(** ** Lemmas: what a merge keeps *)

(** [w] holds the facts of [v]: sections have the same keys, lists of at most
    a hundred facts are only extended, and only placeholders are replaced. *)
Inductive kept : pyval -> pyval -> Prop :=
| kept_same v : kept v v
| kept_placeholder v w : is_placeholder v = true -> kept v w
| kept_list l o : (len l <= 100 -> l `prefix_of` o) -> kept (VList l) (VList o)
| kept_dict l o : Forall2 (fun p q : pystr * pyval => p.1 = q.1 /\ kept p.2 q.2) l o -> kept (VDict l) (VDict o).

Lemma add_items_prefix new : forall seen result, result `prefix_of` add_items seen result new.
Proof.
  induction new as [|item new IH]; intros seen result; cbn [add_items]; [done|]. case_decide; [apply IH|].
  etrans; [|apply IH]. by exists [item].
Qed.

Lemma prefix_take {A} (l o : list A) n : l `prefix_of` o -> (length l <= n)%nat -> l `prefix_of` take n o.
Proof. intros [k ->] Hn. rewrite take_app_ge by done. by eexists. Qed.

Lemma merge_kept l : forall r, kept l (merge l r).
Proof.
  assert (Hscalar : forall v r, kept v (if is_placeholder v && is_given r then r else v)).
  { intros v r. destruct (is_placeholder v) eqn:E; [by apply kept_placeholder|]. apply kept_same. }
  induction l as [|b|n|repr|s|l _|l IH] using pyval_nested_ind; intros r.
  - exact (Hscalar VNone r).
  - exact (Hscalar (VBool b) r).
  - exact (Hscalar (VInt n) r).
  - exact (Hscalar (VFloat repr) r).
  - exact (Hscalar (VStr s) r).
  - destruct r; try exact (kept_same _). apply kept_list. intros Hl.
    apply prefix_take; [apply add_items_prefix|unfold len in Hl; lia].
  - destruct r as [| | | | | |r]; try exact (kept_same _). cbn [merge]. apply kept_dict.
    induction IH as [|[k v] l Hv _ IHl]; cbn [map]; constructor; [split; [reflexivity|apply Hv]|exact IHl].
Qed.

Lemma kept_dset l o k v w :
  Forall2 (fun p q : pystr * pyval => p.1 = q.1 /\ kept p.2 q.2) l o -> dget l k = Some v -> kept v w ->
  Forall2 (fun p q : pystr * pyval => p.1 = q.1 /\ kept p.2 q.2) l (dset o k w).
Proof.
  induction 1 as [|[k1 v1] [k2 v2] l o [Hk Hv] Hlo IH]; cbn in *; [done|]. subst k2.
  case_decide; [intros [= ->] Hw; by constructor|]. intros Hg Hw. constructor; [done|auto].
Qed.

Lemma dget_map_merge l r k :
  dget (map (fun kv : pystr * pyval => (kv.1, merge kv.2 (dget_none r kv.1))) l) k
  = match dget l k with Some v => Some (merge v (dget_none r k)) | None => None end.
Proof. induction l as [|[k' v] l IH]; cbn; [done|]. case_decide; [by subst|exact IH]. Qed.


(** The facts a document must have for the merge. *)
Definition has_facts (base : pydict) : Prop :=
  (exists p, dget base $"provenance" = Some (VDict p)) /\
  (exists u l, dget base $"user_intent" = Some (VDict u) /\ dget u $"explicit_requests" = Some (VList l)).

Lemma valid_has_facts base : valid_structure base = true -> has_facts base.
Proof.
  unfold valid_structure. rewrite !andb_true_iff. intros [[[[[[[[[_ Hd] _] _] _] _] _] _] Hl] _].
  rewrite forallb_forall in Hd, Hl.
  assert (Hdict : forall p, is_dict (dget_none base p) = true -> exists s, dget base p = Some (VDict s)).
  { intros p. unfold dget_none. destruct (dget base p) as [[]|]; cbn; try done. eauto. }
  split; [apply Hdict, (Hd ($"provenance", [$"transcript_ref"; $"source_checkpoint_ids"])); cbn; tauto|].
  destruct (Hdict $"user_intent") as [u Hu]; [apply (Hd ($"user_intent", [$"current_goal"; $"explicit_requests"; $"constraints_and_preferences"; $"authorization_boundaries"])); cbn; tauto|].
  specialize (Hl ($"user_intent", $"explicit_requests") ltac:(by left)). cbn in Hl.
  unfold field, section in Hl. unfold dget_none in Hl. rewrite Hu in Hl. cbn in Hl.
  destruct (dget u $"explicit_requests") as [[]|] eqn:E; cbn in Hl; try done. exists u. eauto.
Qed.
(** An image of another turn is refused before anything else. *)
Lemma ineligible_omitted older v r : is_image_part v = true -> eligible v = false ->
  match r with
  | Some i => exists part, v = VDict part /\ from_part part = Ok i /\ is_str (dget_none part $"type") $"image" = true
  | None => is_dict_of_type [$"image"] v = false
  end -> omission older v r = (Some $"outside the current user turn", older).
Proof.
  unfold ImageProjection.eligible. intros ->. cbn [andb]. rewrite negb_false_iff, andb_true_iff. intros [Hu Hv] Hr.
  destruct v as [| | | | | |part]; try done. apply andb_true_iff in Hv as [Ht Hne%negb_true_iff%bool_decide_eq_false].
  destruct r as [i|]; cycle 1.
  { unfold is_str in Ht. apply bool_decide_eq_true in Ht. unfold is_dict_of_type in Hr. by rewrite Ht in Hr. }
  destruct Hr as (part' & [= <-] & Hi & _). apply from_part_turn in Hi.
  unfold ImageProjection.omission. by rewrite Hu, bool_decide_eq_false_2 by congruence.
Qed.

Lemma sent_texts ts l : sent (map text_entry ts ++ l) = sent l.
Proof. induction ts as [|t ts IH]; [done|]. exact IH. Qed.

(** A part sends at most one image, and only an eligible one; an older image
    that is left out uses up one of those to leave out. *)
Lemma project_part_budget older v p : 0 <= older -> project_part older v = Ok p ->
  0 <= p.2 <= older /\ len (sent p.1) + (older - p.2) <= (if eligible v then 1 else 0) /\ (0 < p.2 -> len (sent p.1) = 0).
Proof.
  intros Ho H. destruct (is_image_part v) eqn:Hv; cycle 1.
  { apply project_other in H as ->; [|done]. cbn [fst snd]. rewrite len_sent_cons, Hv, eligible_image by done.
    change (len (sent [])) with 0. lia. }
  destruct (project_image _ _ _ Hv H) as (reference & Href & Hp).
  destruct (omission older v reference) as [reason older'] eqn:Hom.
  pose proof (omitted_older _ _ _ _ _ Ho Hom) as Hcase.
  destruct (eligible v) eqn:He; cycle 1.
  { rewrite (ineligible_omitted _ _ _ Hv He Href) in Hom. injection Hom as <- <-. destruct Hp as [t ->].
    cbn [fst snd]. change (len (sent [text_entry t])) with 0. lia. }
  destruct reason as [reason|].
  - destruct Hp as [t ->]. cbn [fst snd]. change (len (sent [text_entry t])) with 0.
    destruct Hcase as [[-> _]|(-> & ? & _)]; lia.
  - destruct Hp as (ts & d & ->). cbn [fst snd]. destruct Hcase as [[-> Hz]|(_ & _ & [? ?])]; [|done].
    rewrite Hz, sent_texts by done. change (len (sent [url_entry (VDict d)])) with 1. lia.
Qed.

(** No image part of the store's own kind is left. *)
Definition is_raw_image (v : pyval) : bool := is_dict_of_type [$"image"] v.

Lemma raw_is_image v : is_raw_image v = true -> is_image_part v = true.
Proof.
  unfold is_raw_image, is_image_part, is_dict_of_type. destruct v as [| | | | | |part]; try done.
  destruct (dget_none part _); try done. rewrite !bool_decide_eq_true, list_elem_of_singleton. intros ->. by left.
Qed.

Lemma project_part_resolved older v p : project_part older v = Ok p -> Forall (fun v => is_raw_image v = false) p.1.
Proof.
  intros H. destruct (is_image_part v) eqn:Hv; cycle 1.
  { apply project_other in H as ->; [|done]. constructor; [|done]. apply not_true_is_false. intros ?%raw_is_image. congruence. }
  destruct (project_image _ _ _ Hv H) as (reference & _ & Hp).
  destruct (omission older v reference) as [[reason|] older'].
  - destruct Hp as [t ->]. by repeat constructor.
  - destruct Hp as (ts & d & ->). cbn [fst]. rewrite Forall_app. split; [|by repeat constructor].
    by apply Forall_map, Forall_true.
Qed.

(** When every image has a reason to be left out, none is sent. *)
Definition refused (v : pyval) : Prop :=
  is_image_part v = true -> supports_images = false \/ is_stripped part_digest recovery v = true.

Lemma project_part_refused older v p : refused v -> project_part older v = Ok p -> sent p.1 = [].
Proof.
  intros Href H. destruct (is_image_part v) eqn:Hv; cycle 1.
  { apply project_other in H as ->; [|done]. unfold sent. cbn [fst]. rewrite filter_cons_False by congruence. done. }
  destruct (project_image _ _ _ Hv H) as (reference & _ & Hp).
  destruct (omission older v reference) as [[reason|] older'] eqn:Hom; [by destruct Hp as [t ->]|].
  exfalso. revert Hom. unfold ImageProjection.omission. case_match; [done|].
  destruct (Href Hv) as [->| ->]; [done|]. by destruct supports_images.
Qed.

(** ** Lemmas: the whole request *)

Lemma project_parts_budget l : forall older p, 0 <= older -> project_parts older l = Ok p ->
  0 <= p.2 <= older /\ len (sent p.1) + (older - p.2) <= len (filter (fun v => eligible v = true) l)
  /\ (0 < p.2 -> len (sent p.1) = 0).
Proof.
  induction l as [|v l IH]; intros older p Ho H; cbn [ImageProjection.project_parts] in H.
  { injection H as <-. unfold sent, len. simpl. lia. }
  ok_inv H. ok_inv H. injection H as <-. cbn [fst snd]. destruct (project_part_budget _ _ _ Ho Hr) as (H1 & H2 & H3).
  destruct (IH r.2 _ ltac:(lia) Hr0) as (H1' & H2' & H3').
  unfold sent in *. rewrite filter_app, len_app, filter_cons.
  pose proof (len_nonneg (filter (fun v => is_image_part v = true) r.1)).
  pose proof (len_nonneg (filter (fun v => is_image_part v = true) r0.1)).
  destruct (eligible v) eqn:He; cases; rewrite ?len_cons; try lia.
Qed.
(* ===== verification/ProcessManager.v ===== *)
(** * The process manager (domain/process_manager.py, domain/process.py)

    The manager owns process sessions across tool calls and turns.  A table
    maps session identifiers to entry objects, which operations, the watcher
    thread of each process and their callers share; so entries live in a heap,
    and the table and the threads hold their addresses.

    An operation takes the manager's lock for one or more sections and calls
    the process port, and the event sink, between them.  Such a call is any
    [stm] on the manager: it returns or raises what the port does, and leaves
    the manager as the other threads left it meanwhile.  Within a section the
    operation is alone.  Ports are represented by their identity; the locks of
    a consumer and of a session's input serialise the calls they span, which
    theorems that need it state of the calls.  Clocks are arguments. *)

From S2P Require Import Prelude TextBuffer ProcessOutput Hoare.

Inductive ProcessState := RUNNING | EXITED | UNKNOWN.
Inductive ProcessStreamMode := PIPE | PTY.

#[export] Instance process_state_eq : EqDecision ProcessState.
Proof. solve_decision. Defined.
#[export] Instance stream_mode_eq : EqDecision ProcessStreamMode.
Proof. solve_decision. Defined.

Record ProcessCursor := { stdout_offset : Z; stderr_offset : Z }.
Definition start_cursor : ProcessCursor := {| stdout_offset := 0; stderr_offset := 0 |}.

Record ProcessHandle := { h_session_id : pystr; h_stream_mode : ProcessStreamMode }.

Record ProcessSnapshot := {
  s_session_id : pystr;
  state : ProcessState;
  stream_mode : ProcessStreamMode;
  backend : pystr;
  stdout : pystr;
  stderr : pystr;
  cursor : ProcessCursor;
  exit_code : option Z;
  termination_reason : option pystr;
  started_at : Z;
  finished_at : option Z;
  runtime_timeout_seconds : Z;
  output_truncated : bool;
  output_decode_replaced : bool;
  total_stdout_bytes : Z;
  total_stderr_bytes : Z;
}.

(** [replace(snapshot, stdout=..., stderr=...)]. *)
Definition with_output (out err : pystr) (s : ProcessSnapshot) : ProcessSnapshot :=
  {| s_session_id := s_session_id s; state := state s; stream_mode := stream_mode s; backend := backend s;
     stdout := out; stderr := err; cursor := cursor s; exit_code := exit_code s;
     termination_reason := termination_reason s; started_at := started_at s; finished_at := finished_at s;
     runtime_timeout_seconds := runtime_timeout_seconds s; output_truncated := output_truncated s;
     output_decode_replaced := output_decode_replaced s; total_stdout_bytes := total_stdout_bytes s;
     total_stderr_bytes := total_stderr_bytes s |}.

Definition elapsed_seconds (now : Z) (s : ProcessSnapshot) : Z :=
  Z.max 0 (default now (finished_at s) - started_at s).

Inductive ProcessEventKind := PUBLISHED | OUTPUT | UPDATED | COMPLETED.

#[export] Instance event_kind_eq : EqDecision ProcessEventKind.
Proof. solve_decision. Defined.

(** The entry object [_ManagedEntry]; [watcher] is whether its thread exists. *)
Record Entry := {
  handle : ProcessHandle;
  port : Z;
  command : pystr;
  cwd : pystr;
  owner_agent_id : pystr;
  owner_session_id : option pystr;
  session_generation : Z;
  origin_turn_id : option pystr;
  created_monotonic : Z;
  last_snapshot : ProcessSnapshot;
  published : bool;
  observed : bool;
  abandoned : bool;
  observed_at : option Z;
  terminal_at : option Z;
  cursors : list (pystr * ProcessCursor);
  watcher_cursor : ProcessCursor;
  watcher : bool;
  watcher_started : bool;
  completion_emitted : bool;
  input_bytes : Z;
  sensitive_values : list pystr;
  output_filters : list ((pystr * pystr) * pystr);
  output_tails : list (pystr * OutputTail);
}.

→ **Task requirements**:
The entries above hold a line with "(** The facts" and a later line with "unfold valid_structure. rewrite". Write out exactly those lines and all lines between, nothing more.

→ **Result of the task**:
(** The facts a document must have for the merge. *)
Definition has_facts (base : pydict) : Prop :=
  (exists p, dget base $"provenance" = Some (VDict p)) /\
  (exists u l, dget base $"user_intent" = Some (VDict u) /\ dget u $"explicit_requests" = Some (VList l)).

Lemma valid_has_facts base : valid_structure base = true -> has_facts base.
Proof.
  unfold valid_structure. rewrite !andb_true_iff. intros [[[[[[[[[_ Hd] _] _] _] _] _] _] Hl] _].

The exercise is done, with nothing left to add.